A still from Rosi’s Christ Stopped at Eboli, 1979

Depicting this opaque world often entailed using more circuitous forms. For instance, in Salvatore Giuliano, Rosi’s breakout film, the famous Sicilian bandit of the film’s title is barely present: murdered at the outset, he’s more a chalk outline than a character, as the movie spins a complex web of interactions between Sicilian separatists, the US government, and the mafia. Rosi denies the viewer the conventional pleasure of emotional investment in a hero’s arc, instead creating a kind of puzzle where fragments are presented out of chronological order. Some questions are left unanswered, their answers left for viewers to infer for themselves.

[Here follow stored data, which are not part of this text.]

(** X6. [stm32mp1_clk_rcc2id] answers ~0 exactly when no gate has its enable
    bit at that place; otherwise it answers the identifier of a gate whose
    enable bit is [bit] of the register at [offset], or of its clear
    register for a set/clear gate, and this identifier resolves in the
    gate table. *)
Theorem rcc2id_finds_gate (offset bit : Z) :
  let id := stm32mp1_clk_rcc2id offset bit in
  let at_bit g :=
    bit = gate_bit g
    /\ (offset = gate_offset g
        \/ (gate_set_clr g <> 0
            /\ offset = u32 (gate_offset g + RCC_MP_ENCLRR_OFFSET))) in
  (id = 4294967295
   /\ forall g, In g stm32mp1_clk_gate -> ~ at_bit g)
  \/ (0 <= id < 256
      /\ (exists g, In g stm32mp1_clk_gate /\ at_bit g /\ gate_index g = id)
      /\ exists i, stm32mp1_clk_get_gated_id id = Int i).
Proof.
  cbv zeta. unfold stm32mp1_clk_rcc2id, get_id_from_rcc_bit.
  destruct (first_index _ _) as [n|] eqn:E.
  - right.
    destruct (first_index_Some _ _ _ (_CLK_SELEC 0 0 0 0 0) E) as [Hlt Hp].
    unfold gate_ref. rewrite Nat2Z.id.
    set (g := nth n stm32mp1_clk_gate (_CLK_SELEC 0 0 0 0 0)) in *.
    assert (In g stm32mp1_clk_gate) as Hin by (by apply nth_In).
    assert (exists i, stm32mp1_clk_get_gated_id (gate_index g) = Int i) as Hres.
    { unfold stm32mp1_clk_get_gated_id.
      destruct (first_index (fun g0 => gate_index g0 =? gate_index g)
                  stm32mp1_clk_gate) as [m|] eqn:Em; [eauto|].
      apply first_index_None in Em. rewrite List.Forall_forall in Em.
      specialize (Em g Hin). by rewrite Z.eqb_refl in Em. }
    split.
    + pose proof gate_table_indices as HF.
      rewrite List.Forall_forall in HF. by apply HF.
    + split; [|exact Hres]. exists g. split; [exact Hin|].
      split; [|reflexivity].
      apply orb_true_iff in Hp as [Hp|Hp].
      * apply andb_true_iff in Hp as [Ho Hb].
        apply Z.eqb_eq in Ho, Hb. auto.
      * apply andb_true_iff in Hp as [Hp Hb].
        apply andb_true_iff in Hp as [Hsc Ho].
        apply negb_true_iff, Z.eqb_neq in Hsc.
        apply Z.eqb_eq in Ho, Hb. auto.
  - left. split; [reflexivity|].
    intros g Hin (Hb & Ho).
    apply first_index_None in E. rewrite List.Forall_forall in E.
    specialize (E g Hin). apply orb_false_iff in E as [E1 E2].
    destruct Ho as [Ho|(Hsc & Ho)].
    + subst. by rewrite !Z.eqb_refl in E1.
    + subst bit. rewrite Z.eqb_refl, andb_true_r in E2.
      apply andb_false_iff in E2 as [E2|E2].
      * apply negb_false_iff, Z.eqb_eq in E2. contradiction.
      * rewrite Ho, Z.eqb_refl in E2. discriminate.
Qed.

End Rcc2Id.

(** ** Encoding and decoding the PLL registers *)

(** [(x << l) & GENMASK(h, l)] on 32 bits keeps the low [h - l + 1] bits of
    [x], moved to position [l]. *)
Lemma encode_field x h l :
  0 <= l <= h -> h < 32 ->
  Z.land (u32 (Z.shiftl x l)) (GENMASK h l) = (x mod 2 ^ (h - l + 1)) * 2 ^ l.
Proof.
  intros Hl Hh. rewrite <- Z.shiftl_mul_pow2 by lia.
  apply Z.bits_inj'. intros i Hi.
  unfold GENMASK. rewrite Z.land_spec, !Z.shiftl_spec by lia.
  destruct (Z.lt_ge_cases i l) as [Hlo|Hhi].
  - rewrite !(Z.testbit_neg_r _ (i - l)) by lia. apply andb_false_r.
  - destruct (Z.lt_ge_cases (i - l) (h - l + 1)) as [Hin|Hout].
    + rewrite Z.ones_spec_low, andb_true_r by lia.
      rewrite testbit_u32, Z.shiftl_spec by lia.
      by rewrite Z.mod_pow2_bits_low by lia.
    + rewrite Z.ones_spec_high, andb_false_r by lia.
      by rewrite Z.mod_pow2_bits_high by lia.
Qed.

(** Fields that do not overlap add up. *)
Lemma lor_add_high a b k :
  0 <= k -> 0 <= a < 2 ^ k -> Z.lor a (b * 2 ^ k) = a + b * 2 ^ k.
Proof.
  intros Hk Ha.
  assert (Z.land a (b * 2 ^ k) = 0) as Hdisj.
  { apply Z.bits_inj'. intros i Hi. rewrite Z.land_spec, Z.bits_0.
    rewrite <- Z.shiftl_mul_pow2 by lia.
    destruct (Z.lt_ge_cases i k) as [Hlo|Hhi].
    - by rewrite Z.shiftl_spec_low, andb_false_r by lia.
    - replace (Z.testbit a i) with false; [reflexivity|].
      symmetry. destruct (Z.eq_dec a 0) as [->|Hne]; [apply Z.bits_0|].
      apply Z.bits_above_log2; [lia|].
      apply Z.log2_lt_pow2; [lia|].
      apply Z.lt_le_trans with (2 ^ k); [lia|].
      apply Z.pow_le_mono_r; lia. }
  rewrite <- Z.lxor_lor by exact Hdisj.
  symmetry. by apply Z.add_nocarry_lxor.
Qed.

Section PllEncoding.
Context {P : Platform}.

(** The words that [stm32mp1_pll_config] writes, as sums of fields. *)
Lemma pllxcfgr2_word_sum pllcfg :
  stm32mp1_pll_compute_pllxcfgr2 pllcfg
  = array_get pllcfg (Z.of_nat PLLCFG_P) mod 2 ^ 7
    + (array_get pllcfg (Z.of_nat PLLCFG_Q) mod 2 ^ 7) * 2 ^ 8
    + (array_get pllcfg (Z.of_nat PLLCFG_R) mod 2 ^ 7) * 2 ^ 16.
Proof.
  unfold stm32mp1_pll_compute_pllxcfgr2. cbv zeta.
  unfold RCC_PLLNCFGR2_DIVP_SHIFT, RCC_PLLNCFGR2_DIVP_MASK,
    RCC_PLLNCFGR2_DIVQ_SHIFT, RCC_PLLNCFGR2_DIVQ_MASK,
    RCC_PLLNCFGR2_DIVR_SHIFT, RCC_PLLNCFGR2_DIVR_MASK.
  rewrite !encode_field by lia.
  set (p := array_get pllcfg (Z.of_nat PLLCFG_P) mod 2 ^ (6 - 0 + 1)).
  set (q := array_get pllcfg (Z.of_nat PLLCFG_Q) mod 2 ^ (14 - 8 + 1)).
  set (r := array_get pllcfg (Z.of_nat PLLCFG_R) mod 2 ^ (22 - 16 + 1)).
  assert (0 <= p < 2 ^ 7) by (apply Z.mod_pos_bound; lia).
  assert (0 <= q < 2 ^ 7) by (apply Z.mod_pos_bound; lia).
  assert (0 <= r < 2 ^ 7) by (apply Z.mod_pos_bound; lia).
  change (array_get pllcfg (Z.of_nat PLLCFG_P) mod 2 ^ 7) with p.
  change (array_get pllcfg (Z.of_nat PLLCFG_Q) mod 2 ^ 7) with q.
  change (array_get pllcfg (Z.of_nat PLLCFG_R) mod 2 ^ 7) with r.
  clearbody p q r.
  rewrite (lor_add_high (p * 2 ^ 0)) by lia.
  rewrite lor_add_high by lia. lia.
Qed.

Lemma pllxcfgr1_word_sum pll pllcfg s w :
  stm32mp1_pll_compute_pllxcfgr1 pll pllcfg s = inr w ->
  exists ifrge,
    0 <= ifrge <= 1
    /\ (plltype pll = PLL_1600 -> ifrge = 0)
    /\ w = array_get pllcfg (Z.of_nat PLLCFG_N) mod 2 ^ 9
           + (array_get pllcfg (Z.of_nat PLLCFG_M) mod 2 ^ 6) * 2 ^ 16
           + ifrge * 2 ^ 24.
Proof.
  unfold stm32mp1_pll_compute_pllxcfgr1. cbv zeta.
  destruct (_ || _); [discriminate|]. intros Hw. inversion Hw. clear Hw.
  unfold RCC_PLLNCFGR1_DIVN_SHIFT, RCC_PLLNCFGR1_DIVN_MASK,
    RCC_PLLNCFGR1_DIVM_SHIFT, RCC_PLLNCFGR1_DIVM_MASK,
    RCC_PLLNCFGR1_IFRGE_SHIFT, RCC_PLLNCFGR1_IFRGE_MASK.
  rewrite !encode_field by lia.
  set (n := array_get pllcfg (Z.of_nat PLLCFG_N) mod 2 ^ (8 - 0 + 1)).
  set (m := array_get pllcfg (Z.of_nat PLLCFG_M) mod 2 ^ (21 - 16 + 1)).
  assert (0 <= n < 2 ^ 9) by (apply Z.mod_pos_bound; lia).
  assert (0 <= m < 2 ^ 6) by (apply Z.mod_pos_bound; lia).
  match goal with |- context [if ?c then 1 else 0] =>
    set (cond := c); exists (if cond then 1 else 0) end.
  split; [destruct cond; lia|]. split.
  - intros Ht. unfold cond. rewrite Ht. reflexivity.
  - assert ((if cond then 1 else 0) mod 2 ^ (25 - 24 + 1)
            = if cond then 1 else 0) as -> by (by destruct cond).
    change (array_get pllcfg (Z.of_nat PLLCFG_N) mod 2 ^ 9) with n.
    change (array_get pllcfg (Z.of_nat PLLCFG_M) mod 2 ^ 6) with m.
    assert (0 <= (if cond then 1 else 0) <= 1) by (destruct cond; lia).
    generalize dependent (if cond then 1 else 0). intros g Hg.
    clearbody n m.
    rewrite (lor_add_high (n * 2 ^ 0)) by lia.
    rewrite lor_add_high by lia. lia.
Qed.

Rosi’s approach is to spark our curiosity: we gain a new understanding of a case of public corruption or a mafia conspiracy, but without being allowed the illusion that we fully grasp its intricacies. The story is never laid out as a true and complete explanation of all the secret talks, committee meetings, and double-dealing. Witnessing the intrigues, Rosi seems to say, is not to be confused with solving the political problems they pose. At times, this can make for frustrating viewing—it can be hard to tell if Rosi is running up against the limits of what a film can make intelligible, or if we are just creatures of comfort, unused to the film’s demands on our deductive powers.

Eboli is a different type of film, made later in Rosi’s career—perhaps its taking up of literary humanism reflects the desire for a different approach to docudrama. The viewing experience is eased by having a single protagonist whom we follow, his point of view becoming a surrogate for ours. The style is more restrained, using long shots of the rural landscape, and holding a focus on the peasants as they recount their stories, an approach in line with Levi’s desire for human connection. But Levi is not, at first, a hero; he would prefer to spend his days as a kind of artist-flâneur, wandering Gagliano’s streets and environs, looking for subjects to paint. In particular, he wishes to avoid representatives of Gagliano’s petite bourgeoisie, like the fascist mayor who keeps peasants from their work to be a captive audience for his speeches about Italy’s imperial war in Ethiopia.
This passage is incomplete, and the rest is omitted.